L’un est porte-parole du PCF. L’autre est éditorialiste au magazine Alternatives économiques. Chacun, dans un livre, entend répliquer à l’offensive en cours, et construire un après-Macron, vu de gauche. Le premier, Olivier Dartigolles (1), s’inscrit dans une visée transformatrice ; le second, Philippe Frémeaux (2), se situe explicitement dans une social-démocratie revitalisée.
Tous deux se penchent sur le cas Macron et ce que dit, d’abord, l’élection inédite à la présidence de la République d’un homme sans parti.
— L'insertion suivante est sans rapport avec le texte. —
(** The collection after one operation, successful or not. *)
Definition runOp (o : Op) (s : gmap string Task) : gmap string Task :=
  match o with
  | InsertTask newId b => (createTask newId b s).1
  | DeleteTask id => (deleteTask id s).1
  | MoveTask taskId c n => (moveTaskToColumn taskId c n s).1
  | PutTask id b => (updateTask id b s).1
  | BulkReorder c l => (reorderTasks c l s).1
  | ReorderRequest c l => (reorder c l s).1
  | ComputeNextOrder c => (getNextOrder c s).1
  end.

Definition runOps (ops : list Op) (s : gmap string Task) : gmap string Task :=
  foldl (fun st o => runOp o st) s ops.

Local Open Scope list_scope.

(** * Properties of boards *)

(** No two documents share a column and an order. *)
Definition distinctOrders (s : gmap string Task) : Prop :=
  ∀ i j t u, s !! i = Some t → s !! j = Some u →
    columnId t = columnId u → order t = order u → i = j.

(** The state a computation leaves, whether it returns or throws, satisfies
    the index. *)
Definition preservesIndex {A} (m : M A) : Prop :=
  ∀ s, uniqueIndex s → uniqueIndex (m s).1.

Definition handlerPreserves (h : Handler) : Prop :=
  ∀ s, uniqueIndex s → uniqueIndex (h s).1.

(** [countDocuments({ columnId })] *)
Definition columnSize (c : Column) (s : gmap string Task) : nat :=
  List.length (findColumn c s).

Definition columnOrders (c : Column) (s : gmap string Task) : list Z :=
  (fun p => order p.2) <$> findColumn c s.

(** Some task of column [c] has order [k]. *)
Definition hasOrder (c : Column) (s : gmap string Task) (k : Z) : Prop :=
  ∃ id t, s !! id = Some t ∧ columnId t = c ∧ order t = k.

(** The orders of column [c] are exactly 1, ..., N for its N tasks. *)
Definition dense (c : Column) (s : gmap string Task) : Prop :=
  ∀ k, hasOrder c s k ↔ 1 <= k <= Z.of_nat (columnSize c s).

Definition denseb (c : Column) (s : gmap string Task) : bool :=
  let orders := columnOrders c s in
  forallb (fun k => Z.leb 1 k && Z.leb k (Z.of_nat (List.length orders))) orders
  && forallb (fun k => bool_decide (k ∈ orders)) (seqZ 1 (Z.of_nat (List.length orders))).

(** [m] is the greatest order of column [c]. *)
Definition isMaxOrder (c : Column) (s : gmap string Task) (m : Z) : Prop :=
  hasOrder c s m ∧ ∀ k, hasOrder c s k → k <= m.

Definition emptyColumn (c : Column) (s : gmap string Task) : Prop :=
  ∀ k, ¬ hasOrder c s k.

(** From [k] on, no two tasks of column [c] hold consecutive orders: a shift
    by +1 of the tasks from [k] on brings each of them to an order nobody
    holds, in whatever sequence they are written. *)
Definition spacedFrom (c : Column) (s : gmap string Task) (k : Z) : Prop :=
  ∀ j, k <= j → hasOrder c s j → ¬ hasOrder c s (j + 1).

(** [Number.MAX_SAFE_INTEGER] *)
Definition maxSafeInteger : Z := 2 ^ 53 - 1.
Dans ce retour préalable, Olivier Dartigolles distingue d’abord un homme « puissamment soutenu par le système, Macron a été le candidat choisi par les forces coalisées de tous ceux qui voulaient manifestement tout maintenir en place ». Philippe Frémeaux insiste, lui, sur le fait qu’une « large partie du salariat, l’ancienne base sociale de la gauche, n’est plus hostile au marché, à l’innovation, à l’entreprise, par réalisme ou conviction ». Et que « notre société est devenue plus tolérante aux inégalités, présentées comme le corollaire inévitable de la réussite individuelle ». Ce à quoi le responsable communiste objecte qu’il demeure, au sein des Français, cette « passion pour l’égalité ». La gauche, écrit-il, « n’est plus la gauche quand elle ne propose plus aucun imaginaire à se partager et transmettre ». Il réfute « l’opposition entre le peuple et l’oligarchie » portée par Jean-Luc Mélenchon, tandis que, justement, les premiers mois de Macron marquent, selon lui, « un retour tonitruant du clivage gauche-droite ».
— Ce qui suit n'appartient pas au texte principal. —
Lemma step_prefixes pre key post :
  required = (pre ++ key :: post)%list ->
  exists spre f spost,
    steps = (spre ++ (key, f) :: spost)%list /\
    (forall P : string -> Prop, Forall P pre -> Forall (fun kf => P (fst kf)) spre) /\
    (forall k, In k (map fst spre) -> In k pre) /\
    (forall k c, In k pre -> through k spre c = step_of k c).
Proof.
  unfold required. intros Hreq.
  repeat (destruct pre as [|? pre]; cbn [app] in Hreq;
          [injection Hreq as <- <- | injection Hreq as <- Hreq]);
    try (by destruct pre).
  - exists [], (cellwise clean_gender), (tl steps).
    repeat split; [constructor | by intros k [] | by intros k c []].
  - exists [("Gender", cellwise clean_gender)], (cellwise qty_lambda), (tl (tl steps)).
    repeat split.
    + intros P HP. repeat (apply Forall_cons in HP as [? HP]). by repeat constructor.
    + simpl. tauto.
    + intros k c [<- | []]. reflexivity.
  - exists [("Gender", cellwise clean_gender); ("Qty", cellwise qty_lambda);
            ("Qty", cellwise to_numeric)],
      normalize_channel_column, (tl (tl (tl (tl steps)))).
    repeat split.
    + intros P HP. repeat (apply Forall_cons in HP as [? HP]). by repeat constructor.
    + simpl. tauto.
    + intros k c [<- | [<- | []]]; [reflexivity |].
      unfold step_of, cellwise, normalize_quantity; simpl. by rewrite map_map.
  - exists [("Gender", cellwise clean_gender); ("Qty", cellwise qty_lambda);
            ("Qty", cellwise to_numeric); ("Channel", normalize_channel_column)],
      (cellwise to_numeric), (tl (tl (tl (tl (tl steps))))).
    repeat split.
    + intros P HP. repeat (apply Forall_cons in HP as [? HP]). by repeat constructor.
    + simpl. tauto.
    + intros k c [<- | [<- | [<- | []]]]; [reflexivity | |].
      * unfold step_of, cellwise, normalize_quantity; simpl. by rewrite map_map.
      * unfold step_of; simpl. by destruct (normalize_channel_column c).
  - exists [("Gender", cellwise clean_gender); ("Qty", cellwise qty_lambda);
            ("Qty", cellwise to_numeric); ("Channel", normalize_channel_column);
            ("Age", cellwise to_numeric)],
      to_datetime, (tl (tl (tl (tl (tl (tl steps)))))).
    repeat split.
    + intros P HP. repeat (apply Forall_cons in HP as [? HP]). by repeat constructor.
    + simpl. tauto.
    + intros k c [<- | [<- | [<- | [<- | []]]]]; [reflexivity | | | reflexivity].
      * unfold step_of, cellwise, normalize_quantity; simpl. by rewrite map_map.
      * unfold step_of; simpl. by destruct (normalize_channel_column c).
  - exists [("Gender", cellwise clean_gender); ("Qty", cellwise qty_lambda);
            ("Qty", cellwise to_numeric); ("Channel", normalize_channel_column);
            ("Age", cellwise to_numeric); ("Date", to_datetime)],
      (cellwise to_numeric), [].
    repeat split.
    + intros P HP. repeat (apply Forall_cons in HP as [? HP]). by repeat constructor.
    + simpl. tauto.
    + intros k c [<- | [<- | [<- | [<- | [<- | []]]]]]; [reflexivity | | | reflexivity |].
      * unfold step_of, cellwise, normalize_quantity; simpl. by rewrite map_map.
      * unfold step_of; simpl. by destruct (normalize_channel_column c).
      * unfold step_of, normalize_date; simpl. by destruct (to_datetime c).
Qed.

(** The run of [clean_data] on a table in which a label that is read names
    no column, while the labels read before it name one each and their
    steps do not raise. *)
Lemma clean_data_key_error l st t pre key post :
  heap st !! l = Some t ->
  required = (pre ++ key :: post)%list ->
  Forall (fun k => occurrences k (rename_columns "Channel " "Channel" t) = 1%nat) pre ->
  (forall k c, In k pre ->
     frame_get k (rename_columns "Channel " "Channel" t) = Ok c ->
     exists c', step_of k c = Ok c') ->
  occurrences key (rename_columns "Channel " "Channel" t) = 0%nat ->
  exists u,
    clean_data (PyRef l) st =
      (Raise (KeyError key), {| heap := <[l := u]> (heap st); stdout := stdout st |}) /\
    labels u = labels (rename_columns "Channel " "Channel" t) /\
    nrows u = nrows t /\
    forall k c, In k pre ->
      frame_get k (rename_columns "Channel " "Channel" t) = Ok c ->
      frame_get k u = step_of k c.
Proof.
  intros Hl Hreq Hpre Hsteps Hkey.
  destruct (step_prefixes _ _ _ Hreq)
    as (spre & f & spost & Hsplit & Hall & Hlabels & Hthrough).
  set (t0 := rename_columns "Channel " "Channel" t) in *.
  pose proof (Hall (fun k => occurrences k t0 = 1%nat) Hpre) as Hspre.
  assert (Hok : forall k c, frame_get k t0 = Ok c -> exists c', through k spre c = Ok c').
  { intros k c Hk. destruct (in_dec string_dec k pre) as [Hin | Hout].
    - rewrite Hthrough by done. by apply Hsteps.
    - exists c. apply through_other. intros Hin. by apply Hout, Hlabels. }
  exists (fst (run_steps spre t0)).
  rewrite (clean_data_steps _ _ _ Hl), Hsplit. fold t0.
  rewrite (run_steps_missing _ _ _ _ _ Hspre Hok Hkey).
  destruct (run_steps_shape spre t0) as [Hlab Hrows].
  repeat split; [done | done |].
  intros k c Hk Hc.
  rewrite (proj2 (run_steps_complete _ _ Hspre Hok) k c Hc). by apply Hthrough.
Qed.

End Outcomes.

(** X1. When, after the header rename, each of Gender, Qty, Channel, Age,
    Date and Amount names exactly one column, the Channel column holds a
    text, and the Date column holds whole numbers of days between -106751
    and 106751 and missing values only, or dates and missing values only,
    [clean_data] succeeds: no other cell value makes it raise. *)
Theorem clean_data_succeeds `{Pandas} l st t :
  heap st !! l = Some t ->
  Forall (fun k => occurrences k (rename_columns "Channel " "Channel" t) = 1%nat) required ->
  channel_holds_text t ->
  dates_are_read t ->
  exists st', clean_data (PyRef l) st = (Ok (PyRef l), st').
Proof.
  intros Hl Hall Htext Hdates.
  destruct (clean_frame_total t Hall) as [t' Ht'].
  - intros channel Hc. destruct (Htext _ Hc) as [s Hs]. by apply (str_accessor_text _ s).
  - intros date Hd. by apply to_datetime_day_counts, Hdates.
  - pose proof (clean_data_run l st t Hl) as Hrun. rewrite Ht' in Hrun. eauto.
Qed.

Lemma clean_data_succeeds_witness :
  exists st',
    @clean_data decimal_pandas (PyRef 1%positive) (initial_state blank_channel_table) =
      (Ok (PyRef 1%positive), st').
Proof.
  apply (@clean_data_succeeds decimal_pandas 1%positive
           (initial_state blank_channel_table) blank_channel_table).
  - reflexivity.
  - repeat constructor.
  - intros channel Hc. vm_compute in Hc. injection Hc as <-.
    exists EmptyString. simpl. tauto.
  - intros date Hd. vm_compute in Hd. injection Hd as <-.
    left. apply Forall_cons. split; [| constructor].
    right. exists 19000. split; [reflexivity | lia].
Defined.

(** X2. When a label that is read names no column, while the labels read
    before it name one each and their steps do not raise, [clean_data]
    raises the [KeyError] of that label and prints nothing; the header is
    renamed by then, and the columns read before are left cleaned in the
    table: nothing is rolled back. *)
Theorem clean_data_missing_column `{Pandas} l st t pre key post :
  heap st !! l = Some t ->
  required = (pre ++ key :: post)%list ->
  Forall (fun k => occurrences k (rename_columns "Channel " "Channel" t) = 1%nat) pre ->
  (forall k c, In k pre ->
     frame_get k (rename_columns "Channel " "Channel" t) = Ok c ->
     exists c', step_of k c = Ok c') ->
  occurrences key (rename_columns "Channel " "Channel" t) = 0%nat ->
  exists u,
    clean_data (PyRef l) st =
      (Raise (KeyError key), {| heap := <[l := u]> (heap st); stdout := stdout st |}) /\
    labels u = labels (rename_columns "Channel " "Channel" t) /\
    nrows u = nrows t /\
    forall k c, In k pre ->
      frame_get k (rename_columns "Channel " "Channel" t) = Ok c ->
      frame_get k u = step_of k c.
Proof. apply clean_data_key_error. Qed.

Lemma clean_data_missing_column_witness :
  exists u,
    @clean_data decimal_pandas (PyRef 1%positive) (initial_state no_qty_table) =
      (Raise (KeyError "Qty"),
       {| heap := <[1%positive := u]> (heap (initial_state no_qty_table));
          stdout := stdout (initial_state no_qty_table) |}) /\
    labels u = labels (rename_columns "Channel " "Channel" no_qty_table) /\
    nrows u = nrows no_qty_table /\
    forall k c, In k ["Gender"] ->
      frame_get k (rename_columns "Channel " "Channel" no_qty_table) = Ok c ->
      frame_get k u = @step_of decimal_pandas k c.
Proof.
  apply (@clean_data_missing_column decimal_pandas 1%positive (initial_state no_qty_table)
           no_qty_table ["Gender"] "Qty" ["Channel"; "Age"; "Date"; "Amount"]).
  - reflexivity.
  - reflexivity.
  - repeat constructor.
  - intros k c [<- | []] _. by eexists.
  - reflexivity.
Defined.

(** X3. When [clean_data] raises, it has printed nothing and changed no
    other object, and the table it was given has its rows and its columns
    under the renamed header, with no column added. *)
Theorem clean_data_failure `{Pandas} l st t e st' :
  heap st !! l = Some t ->
  clean_data (PyRef l) st = (Raise e, st') ->
  stdout st' = stdout st /\
  exists u,
    heap st' = <[l := u]> (heap st) /\
    labels u = labels (rename_columns "Channel " "Channel" t) /\
    nrows u = nrows t.
Proof.
  intros Hl Hrun.
  rewrite (clean_data_steps _ _ _ Hl) in Hrun.
  destruct (run_steps_shape steps (rename_columns "Channel " "Channel" t)) as [Hlab Hrows].
  destruct (run_steps steps _) as [u [e' |]]; simpl in *.
  - injection Hrun as <- <-. simpl. eauto.
  - destruct (frame_get "Age" u ≫= series_apply get_age_group); [discriminate |].
    injection Hrun as <- <-. simpl. eauto.
Qed.

Lemma clean_data_failure_witness :
  stdout (snd (@clean_data decimal_pandas (PyRef 1%positive)
                 (initial_state numbered_channel_table)))
    = stdout (initial_state numbered_channel_table) /\
  exists u,
    heap (snd (@clean_data decimal_pandas (PyRef 1%positive)
                 (initial_state numbered_channel_table)))
      = <[1%positive := u]> (heap (initial_state numbered_channel_table)) /\
    labels u = labels (rename_columns "Channel " "Channel" numbered_channel_table) /\
    nrows u = nrows numbered_channel_table.
Proof.
  apply (@clean_data_failure decimal_pandas 1%positive (initial_state numbered_channel_table)
           numbered_channel_table AttributeError).
  - reflexivity.
  - vm_compute. reflexivity.
Defined.

(* ===================================================================== *)
(** ** What the cleaned table holds *)
(* ===================================================================== *)

Lemma nth_error_frame_set key series t i k c :
  nth_error (columns t) i = Some (k, c) -> k <> key ->
  nth_error (columns (frame_set key series t)) i = Some (k, c).
Proof.
  intros Hi Hne. rewrite frame_set_columns. destruct (has_label key t).
  - rewrite nth_error_map, Hi. simpl. by rewrite put_other.
  - rewrite nth_error_app1; [done |]. apply nth_error_Some. congruence.
Qed.

Lemma nth_error_rename old new t i k c :
  nth_error (columns t) i = Some (k, c) -> k <> old ->
  nth_error (columns (rename_columns old new t)) i = Some (k, c).
Proof.
  intros Hi Hne. simpl. rewrite nth_error_map, Hi. simpl.
  by destruct (String.eqb_spec k old).
Qed.

Lemma frame_set_In_inv key series t c :
  In (key, c) (columns (frame_set key series t)) -> c = series.
Proof.
  rewrite frame_set_columns. destruct (has_label key t) eqn:E.
  - intros [kc [Hput _]]%in_map_iff.
    destruct (String.eqb_spec (fst kc) key) as [Ek | Ek].
    + rewrite put_same in Hput by done. congruence.
    + rewrite put_other in Hput by done. by subst kc.
  - intros [Hin | [Hin | []]]%in_app_or; [| congruence].
    assert (has_label key t = true) by (apply has_label_In; eauto). congruence.
Qed.

Lemma get_age_group_range a g : get_age_group a = Ok g -> is_age_group g /\ (g = NaN <-> a = NaN).
Proof.
  unfold get_age_group, is_age_group. destruct a as [| s | x | ns]; cbn [isna]; try done.
  - intros [= <-]. auto.
  - repeat match goal with |- context [if ?b then _ else _] => destruct b end;
      intros [= <-]; (split; [auto 6 | split; discriminate]).
Qed.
Pour chacun, le moment est venu de dessiner l’avenir de la gauche
Après le constat, partagé, lui, de l’accroissement des inégalités, vient pour chacun le moment d’esquisser l’avenir de la gauche. Pour Philippe Frémeaux, « ce qui sépare la gauche réformiste, y compris la France insoumise, d’un Emmanuel Macron est moins une différence de nature qu’une différence de degré ». Car le pouvoir est pour lui « nécessairement dans un compromis et de gauche et de droite » entre « tenir l’agenda réformiste » et « éviter de casser la poule aux œufs d’or en cassant la dynamique d’une économie de marché ». Plus inquiet, Olivier Dartigolles relève que « nous sommes toujours dans une situation marquée par une forme de sous-estimation d’une opération de grande envergure », une révolution en cours – comme le titre du livre de Macron. Citant l’essayiste Bruno Latour, il fait sienne l’hypothèse qu’« une partie importante des classes dirigeantes est arrivée à la conclusion qu’il n’y aurait plus assez de place sur Terre pour tous les habitants », et qu’il est devenu inutile de faire comme si l’histoire allait continuer de « mener vers un horizon commun ».
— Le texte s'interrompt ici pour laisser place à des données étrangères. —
(** C4, amended.  The continuation of the dev-server spawn publishes the
    preview port hint and returns, before any listener can run; at most the
    registration of the instance listeners comes in between.  The hint is
    3000 when the repository was synchronized, and the declared port of the
    template (3000, 5173, 3000) when the template fallback was used; the
    inferred port goes to the process as PORT only. *)
Theorem C4_provisional_preview_port (env : Env)
        (repository : RepositorySummary) (instance : Instance)
        (devCommand : Workspace.DevCommandSpec) (usedFallback : bool)
        (w : World) :
  let hint := if usedFallback then fallbackPort env repository else 3000 in
  (* what launchWorkspace does once the install process exited with 0 *)
  (installTerminationCause (globals w) = None ->
   exists e k,
     snd (afterInstall env repository instance devCommand usedFallback 0 w)
     = Await (ReqSpawn instance (Workspace.command devCommand)
                       (Workspace.args devCommand) (Some e)) k
     /\ PORT e = (if Workspace.port devCommand =? 0 then None
                  else Some (JS.string_of_Z (Workspace.port devCommand)))
     (* the continuation of the spawn publishes the hint and returns *)
     /\ forall p w',
          snd (k (Fulfilled p) w') = Done Resolved
          /\ previewPort (webContainer (store (fst (k (Fulfilled p) w'))))
             = Some hint
          /\ status (webContainer (store (fst (k (Fulfilled p) w'))))
             = status (webContainer (store w'))
          /\ devProcess (globals (fst (k (Fulfilled p) w'))) = Some p
          /\ exists j,
               journal (fst (k (Fulfilled p) w'))
               = (Updated [PreviewPort (Some hint)] :: j ++ journal w')%list
               /\ (j = [] \/ j = [Called (HOn instance)]))
  (* the template's declared port *)
  /\ fallbackPort env repository
     = match default Detector.nextjs_starter (workspaceTemplateId repository) with
       | Detector.nextjs_starter => 3000
       | Detector.vite_react_starter => 5173
       | Detector.cra_starter => 3000
       end
  (* in a whole run that ends with the dev server starting *)
  /\ (forall host w0,
        hasWindow env = true ->
        status (webContainer (store (finalWorld env host repository w0)))
        = st_starting_dev_server ->
        previewPort (webContainer (store (finalWorld env host repository w0)))
        = Some (if syncSucceeds host repository then 3000
                else fallbackPort env repository)).
Proof.
  cbv zeta. repeat apply conj.
  - intros Hc. unfold afterInstall. rewrite Hc.
    rewrite bool_decide_eq_false_2 by discriminate.
    cbn [Z.eqb negb]. unfold runDevServer.
    eexists. eexists. split; [reflexivity|]. split; [reflexivity|].
    intros p w'. cbv zeta.
    cbn [listenersBound globals set_devProcess set_devTerminationCause
         add_outputPipe add_exitWatcher withGlobals].
    unfold bindInstanceEvents.
    cbn [listenersBound globals set_devProcess set_devTerminationCause
         add_outputPipe add_exitWatcher withGlobals].
    destruct (listenersBound (globals w')).
    + repeat apply conj; try reflexivity. exists []. split; [reflexivity|now left].
    + repeat apply conj; try reflexivity.
      exists [Called (HOn instance)]. split; [reflexivity|now right].
  - unfold fallbackPort.
    destruct (workspaceTemplateId repository) as [[]|]; reflexivity.
  - intros host w0 Hw Hs.
    exact (proj1 (started_launchWorkspace host env repository w0 Hw Hs)).
Qed.

(* ===================================================================== *)
(** * Run-command inference, package manager and file lookup *)
(* ===================================================================== *)

Import WorkspaceFacts.

Lemma prop_map_lower (o : list (string * string)) (key : string) :
  prop (map (fun kv => (fst kv, JS.toLowerCase (snd kv))) o) key
  = JS.toLowerCase <$> prop o key.
Proof.
  induction o as [|[k v] o IH]; [reflexivity|]. simpl.
  destruct (String.eqb k key); [reflexivity|exact IH].
Qed.

Lemma prop_keys (o : list (string * string)) (key : string) :
  existsb (String.eqb key) (keys o) = bool_decide (is_Some (prop o key)).
Proof.
  induction o as [|[k v] o IH]; [reflexivity|]. simpl.
  rewrite String.eqb_sym. destruct (String.eqb k key); [|exact IH].
  symmetry. apply bool_decide_eq_true_2. eauto.
Qed.

Lemma trim_blank (s : string) :
  (0 <? String.length (JS.trim s))%nat = true -> (0 <? String.length s)%nat = true.
Proof. destruct s; [discriminate|reflexivity]. Qed.

Lemma inferDevCommand_chain (pkg : PackageJson) (pm : PackageManager)
      (promptFn : option PromptFn) :
  inferDevCommand (Some pkg) pm promptFn
  = match chainResult pkg pm with
    | Some spec => Some spec
    | None =>
        match promptFn, keys (scriptTable pkg) with
        | Some ask, first :: _ =>
            answered pm (ask (promptMessage (keys (scriptTable pkg))) first)
        | _, _ => None
        end
    end.
Proof.
  unfold inferDevCommand, chainResult, nextSignal, viteSignal, craSignal,
    scriptMentions, hasScript, mergedDeps, scriptTable, specFor, answered.
  cbv zeta. rewrite !prop_map_lower.
  rewrite prop_keys.
  destruct (prop (default [] (scripts pkg)) "dev") as [dv|] eqn:Hdev;
    destruct (prop (default [] (scripts pkg)) "start") as [sv|] eqn:Hstart;
    cbn [fmap option_fmap option_map].
  all: repeat match goal with
         | |- context [if ?c then (?fw, Some _, _) else _] =>
             destruct c; [reflexivity|]
         end.
  all: cbn [fst snd].
  all: destruct promptFn as [ask|]; [|reflexivity].
  all: destruct (keys _) as [|first rest]; [reflexivity|].
  all: destruct (ask _ _) as [response|]; [|reflexivity].
  all: destruct (0 <? String.length (JS.trim response))%nat eqn:Ht;
    [rewrite (trim_blank _ Ht)|rewrite andb_false_r]; reflexivity.
Qed.

Lemma chainResult_shape (pkg : PackageJson) (pm : PackageManager)
      (spec : DevCommandSpec) :
  chainResult pkg pm = Some spec ->
  exists fw name p,
    spec = specFor pm fw name p
    /\ ((fw = next /\ name = "dev" /\ p = 3000)
        \/ (fw = vite /\ name = "dev" /\ p = 5173)
        \/ (fw = create_react_app /\ name = "start" /\ p = 3000)
        \/ (fw = custom /\ (name = "dev" \/ name = "start") /\ p = 3000)).
Proof.
  unfold chainResult. intros H.
  repeat match type of H with
         | (if ?c then _ else _) = _ => destruct c
         end; inversion H; subst; do 3 eexists; (split; [reflexivity|]); tauto.
Qed.

Lemma inferDevCommand_shape (pkg : option PackageJson) (pm : PackageManager)
      (ask : option PromptFn) (spec : DevCommandSpec) :
  inferDevCommand pkg pm ask = Some spec ->
  exists fw name p,
    spec = specFor pm fw name p
    /\ name <> ""
    /\ ((fw = next /\ name = "dev" /\ p = 3000)
        \/ (fw = vite /\ name = "dev" /\ p = 5173)
        \/ (fw = create_react_app /\ name = "start" /\ p = 3000)
        \/ (fw = custom /\ p = 3000)).
Proof.
  destruct pkg as [pkg|]; [|discriminate].
  rewrite inferDevCommand_chain.
  destruct (chainResult pkg pm) as [s|] eqn:Hc.
  - intros H. inversion H; subst s. clear H.
    destruct (chainResult_shape _ _ _ Hc) as (fw & name & p & -> & Hcase).
    exists fw, name, p. split; [reflexivity|].
    split; [|tauto].
    destruct Hcase as [(_ & -> & _)|[(_ & -> & _)|[(_ & -> & _)|(_ & [-> | ->] & _)]]];
      discriminate.
  - destruct ask as [ask|]; [|discriminate].
    destruct (keys _) as [|first rest]; [discriminate|].
    unfold answered. destruct (ask _ _) as [response|]; [|discriminate].
    destruct (0 <? String.length (JS.trim response))%nat eqn:Ht; [|discriminate].
    intros H. inversion H. clear H.
    exists custom, (JS.trim response), 3000. split; [reflexivity|].
    split; [|tauto].
    intros E. rewrite E in Ht. discriminate Ht.
Qed.

(** The command [inferDevCommand] returns, whatever manifest, package
    manager and prompt it is given: it runs the script through the package
    manager ([npm run <script>], [yarn <script>], [pnpm <script>]), the
    label shows exactly the command line, the script name is not empty, the
    framework is never [unknown], the port is 5173 for Vite and 3000 for
    everything else, and the Next.js and Vite commands run [dev], the
    create-react-app command [start]. *)
Theorem inferDevCommand_returns_runnable_command
        (pkg : option PackageJson) (pm : PackageManager)
        (ask : option PromptFn) (spec : DevCommandSpec) :
  inferDevCommand pkg pm ask = Some spec ->
  command spec = pmName pm
  /\ args spec = match pm with
                 | npm => ["run"; scriptName spec]
                 | _ => [scriptName spec]
                 end
  /\ display spec = JS.join " " (command spec :: args spec)
  /\ scriptName spec <> ""
  /\ framework spec <> unknown
  /\ (port spec = 5173 <-> framework spec = vite)
  /\ (framework spec <> vite -> port spec = 3000)
  /\ (framework spec = next \/ framework spec = vite -> scriptName spec = "dev")
  /\ (framework spec = create_react_app -> scriptName spec = "start").
Proof.
  intros H.
  destruct (inferDevCommand_shape _ _ _ _ H) as (fw & name & p & -> & Hne & Hcase).
  unfold specFor. cbn [command args display scriptName framework port].
  repeat apply conj.
  - destruct pm; reflexivity.
  - destruct pm; reflexivity.
  - destruct pm; reflexivity.
  - exact Hne.
  - intros ->. destruct Hcase as [(E & _)|[(E & _)|[(E & _)|(E & _)]]]; discriminate E.
  - intros ->. destruct Hcase as [(_ & _ & E)|[(E & _)|[(_ & _ & E)|(_ & E)]]];
      try discriminate E; exact E.
  - intros ->. destruct Hcase as [(E & _)|[(_ & _ & E)|[(E & _)|(E & _)]]];
      try discriminate E; exact E.
  - intros Hv. destruct Hcase as [(_ & _ & E)|[(E & _)|[(_ & _ & E)|(_ & E)]]];
      try exact E. contradiction.
  - intros [-> | ->];
      destruct Hcase as [(E & N & _)|[(E & N & _)|[(E & _)|(E & _)]]];
      try discriminate E; exact N.
  - intros ->.
    destruct Hcase as [(E & _)|[(E & _)|[(_ & N & _)|(E & _)]]];
      try discriminate E; exact N.
Qed.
Résolument dans une « société post-croissance à construire », Philippe Frémeaux prévient : « Une politique d’emploi inclusive ne peut se réduire à la distribution d’un revenu modeste à tous. » Frémeaux propose d’agir sur plusieurs leviers, soit « poser la question d’un État employeur en dernier ressort, poser celle du temps de travail, développer une vraie sécurisation des parcours et de nouvelles protections », afin de construire « une économie réellement soutenable, plus douce à ses membres, où l’égalité retrouvée étend la liberté de tous ». « Le problème est la manière dont la richesse produite est inégalement et injustement répartie », résume de son côté le responsable communiste, pour qui l’enjeu immédiat est de « faire davantage la liaison entre les luttes sociales et les luttes écologiques », préalable à un « projet alternatif pour des “communs” ». Chacun en est persuadé, l’« après-Macron » n’attend pas.